Ilalang bergoyang mengikuti hembusan angin. Suara gemericik air melengkapi simponi sore ini. Memadamkan seluruh gejolak yang menyeruak begitu saja. Aku kembali tetirah di kedai kaki langit. Mencumbui segala simponi yang ada di dalamnya.
“kenapa kau heran elang. Semua tampak mempesona dan biasa-biasa saja. Jika kau mulai lepas dan dipermainkan pikiranmu, maka engkau pun akan merasakan keterlepasan dari harmoni ini. Kau tak perlu mengindah-indahkan bentuk permainan ini karena sejatinya permainan ini sudahlah indah. Kau hanya perlu menjaga kesatuanmu dengannya. Kau harus mengorbit pada inner peace yang ada dalam dirimu.”

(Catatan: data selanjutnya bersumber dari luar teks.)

Lemma finditer_without (p : pattern) (c : char) (text : str) :
  (∀ s len g, match_at p s = Some (len, g) → c ∈ s) →
  c ∉ text → finditer p text = [].
Proof.
  intros Hneeds Hc. unfold finditer.
  destruct (scan p text 0 0) as [|m ms] eqn:E; [done|].
  assert (m ∈ scan p text 0 0) as Hm by (rewrite E; left).
  apply scan_sound in Hm as (s1 & len & g & Hm & [pre ->] & _).
  exfalso. apply Hc, elem_of_app. right. by eapply Hneeds.
Qed.

Lemma iso_ascii (a b c d e f : Z) (x : char) :
  0 ≤ a ≤ 9 → 0 ≤ b ≤ 9 → 0 ≤ c ≤ 9 → 0 ≤ d ≤ 9 → 0 ≤ e ≤ 9 → 0 ≤ f ≤ 9 →
  x ∈ iso a b c d e f → x < 128.
Proof.
  intros Ha Hb Hc Hd He Hf Hx. unfold iso, digit_char in Hx.
  repeat (apply elem_of_cons in Hx as [->|Hx]; [lia|]).
  by apply elem_of_nil in Hx.
Qed.

Lemma collect_dates_iso (a b c d e f : Z) :
  0 ≤ a ≤ 9 → 0 ≤ b ≤ 9 → 0 ≤ c ≤ 9 → 0 ≤ d ≤ 9 → 0 ≤ e ≤ 9 → 0 ≤ f ≤ 9 →
  valid_date (2000 + (10 * a + b)) (10 * c + d) (10 * e + f) = true →
  _collect_dates (iso a b c d e f)
  = Ok [(mkdate (2000 + (10 * a + b)) (10 * c + d) (10 * e + f), 0%nat)].
Proof.
  intros Ha Hb Hc Hd He Hf Hv. rewrite collect_dates_validated.
  unfold date_matches, DATE_REGEXES. cbn [flat_map].
  rewrite (finditer_without DATE_MDY 26376), (finditer_without DATE_YY 24180).
  2: apply yy_reads_year_sign.
  2: { intros Hx. apply (iso_ascii a b c d e f) in Hx; lia. }
  2: apply mdy_reads_month_sign.
  2: { intros Hx. apply (iso_ascii a b c d e f) in Hx; lia. }
  unfold finditer, iso.
  rewrite (scan_match _ _ _ _ _ _ (ymd_match_iso a b c d e f Ha Hb Hc Hd He Hf)).
  cbn [pred].
  rewrite (scan_skip DATE_YMD
             [48; digit_char a; digit_char b; 45; digit_char c; digit_char d;
              45; digit_char e; digit_char f] []).
  cbn [scan app flat_map]. rewrite !app_nil_r.
  apply f_equal. apply validated_of_valid; [|done].
  unfold match_numbers. cbn [groupdict].
  match goal with
  | |- context [groupdict_of ?r ?s ?g] =>
    change (groupdict_of r s g)
      with (<["y" := Some [50; 48; digit_char a; digit_char b]]>
              (<["m" := Some [digit_char c; digit_char d]]>
                 (<["d" := Some [digit_char e; digit_char f]]>
                    (∅ : gmap string (option str)))))
  end.
  rewrite (match_year_y _ [50; 48; digit_char a; digit_char b]) by done.
  rewrite (to_int_year4 _ _ a b) by by apply decimal_digit_char.
  unfold dict_get.
  rewrite lookup_insert_ne, lookup_insert_eq by done. simpl.
  rewrite (to_int_two_digits _ _ c d) by by apply decimal_digit_char.
  rewrite !lookup_insert_ne, lookup_insert_eq by done. simpl.
  by rewrite (to_int_two_digits _ _ e f) by by apply decimal_digit_char.
Qed.

Lemma numeral_2 (x : Z) :
  numeral 2 x = [digit_char (x / 10 mod 10); digit_char (x mod 10)].
Proof. reflexivity. Qed.

Lemma numeral_4 (x : Z) :
  numeral 4 x
  = [digit_char (x / 10 / 10 / 10 mod 10); digit_char (x / 10 / 10 mod 10);
     digit_char (x / 10 mod 10); digit_char (x mod 10)].
Proof. reflexivity. Qed.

Lintang menghampiriku yang sedang duduk di atas batu, membawakanku secangkir teh dan bicara entah apa maksudnya.
“memang demikianlah manusia. Terkadang apa yang dibicarakan akan mereduksi isi dari pembicaraan. Namun setidaknya bagi mereka yang paham, pastinya dapat memetik hikmah yang terbungkus oleh kata-kata itu. Apakah kau dapat mengerti?”

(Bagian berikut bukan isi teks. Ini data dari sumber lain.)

(** The item callbacks for the added and the changed indices; [Items[idx]]
    is range checked. *)
Fixpoint NotifyEach (cb : Z -> Event) (Indices : list Z)
    (H : TFastArraySerializeHelper) : option TFastArraySerializeHelper :=
  match Indices with
  | [] => Some H
  | idx :: Rest =>
      _ ← At (Items H) idx;
      NotifyEach cb Rest (Call (cb idx) H)
  end.

(** The removal loop, given the deleted indices from the last to the first
    of the sorted array. *)
Fixpoint RemoveDeleted (Descending : list Z)
    (H : TFastArraySerializeHelper) : TFastArraySerializeHelper :=
  match Descending with
  | [] => H
  | DeleteIndex :: Rest =>
      RemoveDeleted Rest
        (if IsValidIndex (Items H) DeleteIndex
         then Call (Items_RemoveAtSwap DeleteIndex)
                (set_Items (RemoveAtSwap (Items H) (Z.to_nat DeleteIndex)) H)
         else H)
  end.

(** [PostReceiveCleanup]. *)
Definition PostReceiveCleanup (H : TFastArraySerializeHelper)
    (Hdr : FFastArraySerializerHeader)
    (ChangedIndices AddedIndices : list Z) :
    option TFastArraySerializeHelper :=
  let Hdr := FindImplicitDeletes H Hdr in
  let Deleted := Header.DeletedIndices Hdr in
  let H :=
    if (0 <? Num Deleted) || (0 <? Header.NumChanged Hdr)
    then set_ArraySerializer
           (IncrementArrayReplicationKey (ArraySerializer H)) H
    else H in
  let PreRemoveSize := Num (Items H) in
  let FinalSize := wrap32 (PreRemoveSize - Num Deleted) in
  let H := NotifyRemoved Deleted H in
  let H := Call (Array_PreReplicatedRemove Deleted FinalSize) H in
  H ← NotifyEach Item_PostReplicatedAdd AddedIndices H;
  let H := Call (Array_PostReplicatedAdd AddedIndices FinalSize) H in
  H ← NotifyEach Item_PostReplicatedChange ChangedIndices H;
  let H := Call (Array_PostReplicatedChange ChangedIndices FinalSize) H in
  if 0 <? Num Deleted then
    let H := RemoveDeleted (reverse (Sort Deleted)) H in
    Some (Call ItemMap_Empty
            (set_ArraySerializer (set_ItemMap ∅ (ArraySerializer H)) H))
  else Some H.

(** The loop of the writing branch over the changed elements. *)
Fixpoint WriteChanged_loop (ChangedElements : list FIdxIDPair)
    (Its : list FFastArraySerializerItem) (W : FBitWriter) :
    option FBitWriter :=
  match ChangedElements with
  | [] => Some W
  | It :: Rest =>
      ThisElement ← At Its (Idx It);
      let W := WriteInt32 W (ID It) in
      let W := W ++ NetSerializeStruct_Save (ItemData ThisElement) in
      WriteChanged_loop Rest Its W
  end.

(** The writing branch of [FastArrayDeltaSerialize]. *)
Definition FastArrayDeltaSerialize_Save (H : TFastArraySerializeHelper)
    (W : FBitWriter) : option (bool * TFastArraySerializeHelper) :=
  '(Continue, OldMap, BaseReplicationKey, H) ←
    match OldState (Parms H) with
    | Some p =>
        Old ← States H !! p;
        let '(b, H) :=
          ConditionalCreateNewDeltaState H (BaseState.IDToCLMap Old)
            (BaseState.ArrayReplicationKey Old) in
        Some (b, Some (BaseState.IDToCLMap Old),
              BaseState.ArrayReplicationKey Old, H)
    | None => Some (true, None, INDEX_NONE, H)
    end;
  if negb Continue then Some (false, H)
  else
    let '(p, H) := AllocState H in
    let H := set_Parms (set_NewState (Some p) (Parms H)) H in
    let H := UpdateState p
               (BaseState.set_ArrayReplicationKey
                  (ArrayReplicationKey (ArraySerializer H))) H in
    let Hdr := Header.mk (ArrayReplicationKey (ArraySerializer H))
                 BaseReplicationKey 0 [] in
    let '(H, NewMap, ChangedElements, Deleted) :=
      BuildChangedAndDeletedBuffers H ∅ OldMap [] [] in
    let H := UpdateState p (BaseState.set_IDToCLMap NewMap) H in
    let Hdr := Header.set_DeletedIndices Deleted Hdr in
    let H := UpdateState p
               (BaseState.set_ArrayReplicationKey
                  (ArrayReplicationKey (ArraySerializer H))) H in
    let Hdr := Header.set_NumChanged (Num ChangedElements) Hdr in
    let W := WriteDeltaHeader Hdr W in
    W ← WriteChanged_loop ChangedElements (Items H) W;
    Some (true, set_Parms (set_Writer (Some W) (Parms H)) H).

(** One element of the reading branch: looked up by id, appended when it is
    unknown, then stamped and decoded.  The flag is false when the reader
    reports an error after the decoding. *)
Definition ReadChanged_step (Hdr : FFastArraySerializerHeader)
    (H : TFastArraySerializeHelper) (R : FBitReader)
    (ChangedIndices AddedIndices : list Z) :
    option (bool * TFastArraySerializeHelper * FBitReader
            * list Z * list Z) :=
  let '(ElementID, R) := ReadInt32 R in
  '(ElementIndex, H, ChangedIndices, AddedIndices) ←
    match ItemMap (ArraySerializer H) !! ElementID with
    | None =>
        let H := set_Items
                   (Items H ++ [set_ReplicationID ElementID new_Item]) H in
        let ElementIndex := Num (Items H) - 1 in
        let H := set_ArraySerializer
                   (set_ItemMap
                      (<[ElementID := ElementIndex]>
                         (ItemMap (ArraySerializer H)))
                      (ArraySerializer H)) H in
        Some (ElementIndex, H, ChangedIndices, AddedIndices ++ [ElementIndex])
    | Some ElementIndex =>
        _ ← At (Items H) ElementIndex;
        Some (ElementIndex, H, ChangedIndices ++ [ElementIndex], AddedIndices)
    end;
  ThisElement ← At (Items H) ElementIndex;
  let ThisElement :=
    set_MostRecentArrayReplicationKey (Header.ArrayReplicationKey Hdr)
      ThisElement in
  let ThisElement :=
    set_ReplicationKey (incr32 (ReplicationKey ThisElement)) ThisElement in
  let '(Data, R) := NetSerializeStruct_Load R (ItemData ThisElement) in
  let ThisElement := set_ItemData Data ThisElement in
  let H := set_Items (SetAt (Items H) ElementIndex ThisElement) H in
  Some (negb (ArIsError R), H, R, ChangedIndices, AddedIndices).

Sejurus kemudian ia mengambil ranting dan menggambar sesuatu di atas tanah.
“tetaplah kau mengorbit pada inti elang. Itulah ujung pangkal dari inner peace yang ada dalam dirimu. Itulah pusat dari segala yang menghampar di hadapan kita. Itulah pusat dari segala jagad raya. Jika setiap makhluk mengorbit pada satu titik ini maka hanya perasaan kedekatanlah yang bakal tercipta. Hanya kebersatuanlah yang akan terasa. Layaknya kau akan menuju puncak bukit kaki langit ini, darimanapun kau mulai mendaki, pastinya ujungnya tetaplah puncak bukit kaki langit. Semua tampak mempesona dan biasa-biasa saja.”

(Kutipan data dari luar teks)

(** One unset amount is filled with the negated sum of all the others,
    whatever their kinds. *)
Lemma AutoBalance_one (h : Heap) (tx : Transaction) (vs : list Posting)
    (i : nat) (v : Posting) :
  pointsTo h (Transaction.Postings tx) vs ->
  vs !! i = Some v ->
  Posting.Amount v = None ->
  (forall j w, j <> i -> vs !! j = Some w -> is_Some (Posting.Amount w)) ->
  exists (l : loc) (total : decimal.Decimal),
    Transaction.Postings tx !! i = Some l /\
    total = decimal.Neg (sum (amounts (delete i vs))) /\
    decimal.toQ total == - sumQ (amounts (delete i vs)) /\
    Transaction.AutoBalance h tx
    = Ret (<[l := Posting.setAmount (Some total) v]> h, None) /\
    pointsTo (<[l := Posting.setAmount (Some total) v]> h)
      (Transaction.Postings tx) (<[i := Posting.setAmount (Some total) v]> vs).
Proof.
  intros Hpt Hi Hv Hothers.
  destruct (AutoBalance_loop_one h _ vs i v decimal.Zero Hpt Hi Hv Hothers)
    as (l & Hl & Hhl & Hloop).
  exists l, (decimal.Neg (sum (amounts (delete i vs)))).
  split; [exact Hl|]. split; [reflexivity|]. split.
  { rewrite Neg_toQ, sum_toQ. reflexivity. }
  split.
  - unfold Transaction.AutoBalance. rewrite Hloop. simpl. f_equal. f_equal.
    apply list_eq. intros k. destruct (decide (k = l)) as [->|Hne].
    + rewrite list_lookup_alter_eq, Hhl. simpl.
      symmetry. apply list_lookup_insert_eq. exact (lookup_lt_Some _ _ _ Hhl).
    + rewrite list_lookup_alter_ne, list_lookup_insert_ne by congruence. reflexivity.
  - apply pointsTo_insert; [exact Hpt|exact Hl|].
    intros j Hne Hj.
    destruct (lookup_lt_is_Some_2 vs j) as [w Hw].
    { rewrite <- (Forall2_length _ _ _ Hpt). exact (lookup_lt_Some _ _ _ Hj). }
    destruct (Hothers j w Hne Hw) as [d Hd].
    pose proof (pointsTo_lookup _ _ _ _ _ _ Hpt Hj Hw) as Hlw.
    rewrite Hhl in Hlw. injection Hlw as <-. congruence.
Qed.

(** C1. In a transaction with exactly one unset amount, [AutoBalance]
    succeeds and sets that amount to the negation of the sum of the amounts
    of all the other postings, of every kind; the other postings are as they
    were.  In the paycheck scenario [Income:Salary] becomes -1000 and the
    balance check then passes. *)
Theorem AutoBalance_fills_elided :
  (forall (h : Heap) (tx : Transaction) (vs : list Posting) (i : nat) (v : Posting),
     pointsTo h (Transaction.Postings tx) vs ->
     vs !! i = Some v ->
     Posting.Amount v = None ->
     (forall j w, j <> i -> vs !! j = Some w -> is_Some (Posting.Amount w)) ->
     exists (l : loc) (total : decimal.Decimal),
       Transaction.Postings tx !! i = Some l /\
       total = decimal.Neg (sum (amounts (delete i vs))) /\
       decimal.toQ total == - sumQ (amounts (delete i vs)) /\
       Transaction.AutoBalance h tx
       = Ret (<[l := Posting.setAmount (Some total) v]> h, None) /\
       pointsTo (<[l := Posting.setAmount (Some total) v]> h)
         (Transaction.Postings tx) (<[i := Posting.setAmount (Some total) v]> vs))
  /\
  (exists h' : Heap,
     Transaction.AutoBalance paycheck_heap paycheck = Ret (h', None) /\
     h' !! 0%nat = paycheck_heap !! 0%nat /\
     h' !! 1%nat
     = Some (Posting.mk RealPosting "Income:Salary"
               (Some (decimal.NewFromInt (-1000))) EmptyString 0 0) /\
     Transaction.Balance h' paycheck = Ret None).
Proof.
  split.
  - exact AutoBalance_one.
  - eexists. split; [reflexivity|]. split; [reflexivity|]. split; reflexivity.
Qed.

Aku hanya diam saja layaknya bocah dungu mendengarkan khotbah sang presiden. Kata-kata asing, anasir-anasir asing yang keluar dari mulutnya kini lebih terasa asing, seasing aku mengenali mukaku sendiri. Tak ada kata yang bisa terucap dari bibirku. Mungkin keheningan senja telah merasuk dalam diriku. Mengatupkan mulutku.
Aku terbangun tepat pukul empat seperrempat. Ah, dimana Lintang dan secangkir teh untukku. Dimana reranting kering yang kulihat tadi? Yang diambil oleh Lintang. Kutolehkan kepalaku ke bawah, meneliti setiap sudut pandang yang mampu kujamah dengan mataku. Dan ah, apakah aku tadi hanya bermimpi? Tapi kenapa aku melihat gambar di atas tanah persis seperti apa yang kulihat tadi? Apakah ini benar-banar mimpi? Gambar apa ini?